--- Input data Enclosed Below ---
(** X2. When the response holds an error before the call, or decoding
    reports one, Configure appends what decoding reported and does nothing
    else: the token is not checked (no diagnostic on the token, even for an
    unknown or missing token), no environment variable is read, no client
    is built, nothing is logged. *)
Theorem earlier_error_stops_Configure p ctx req s :
  HasError (Diagnostics (Response s)) = true \/ HasError (Reported (Config req)) = true ->
  let s' := (Configure NewClient p ctx req s).2 in
  Diagnostics (Response s') = Append (Diagnostics (Response s)) (Reported (Config req))
  /\ Trace s' = Trace s
  /\ Clients s' = Clients s
  /\ Environ s' = Environ s
  /\ DataSourceData (Response s') = DataSourceData (Response s)
  /\ ResourceData (Response s') = ResourceData (Response s).
Proof.
  intros H s'. subst s'.
  rewrite Configure_decode_failed.
  - cbn. auto 7.
  - rewrite decoded_has_error. apply orb_true_iff. exact H.
Qed.

(** X3. Configure adds at most one diagnostic of its own to those of
    decoding, an error on the path [token]: the unknown-token error, for
    an unknown token only, or the missing-token error, for a token that is
    not unknown only; never both. *)
Theorem at_most_one_token_error p ctx req s :
  let s' := (Configure NewClient p ctx req s).2 in
  exists added,
    Diagnostics (Response s') = decoded (Response s) req ++ added
    /\ (added = []
        \/ (added = [token_error unknown_token_summary unknown_token_detail]
            /\ Token (Values (Config req)) = types_StringUnknown)
        \/ (added = [token_error missing_token_summary missing_token_detail]
            /\ Token (Values (Config req)) <> types_StringUnknown))
    /\ (forall d, In d added ->
          Severity d = diag_SeverityError /\ Path d = Some (path_Root "token")).
Proof.
  intros s'. subst s'. by_path req s; cbn -[decoded].
  - exists []. rewrite app_nil_r. split; [reflexivity|]. split; [auto|]. intros d [].
  - eexists. split; [reflexivity|]. split.
    + right. left. split; [reflexivity|].
      destruct (Token (Values (Config req))); cbn in Hu; congruence.
    + intros d [<-|[]]. auto.
  - eexists. split; [reflexivity|]. split.
    + right. right. split; [reflexivity|].
      destruct (Token (Values (Config req))); cbn in Hu; congruence.
    + intros d [<-|[]]. auto.
  - exists []. rewrite app_nil_r. split; [reflexivity|]. split; [auto|]. intros d [].
Qed.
--- End of Enclosed Input data ---
**What you will do**
Up to and including the line with "else: the token", repeat the entries exactly, beginning at their first line.

**Your response**
(** X2. When the response holds an error before the call, or decoding
    reports one, Configure appends what decoding reported and does nothing
    else: the token is not checked (no diagnostic on the token, even for an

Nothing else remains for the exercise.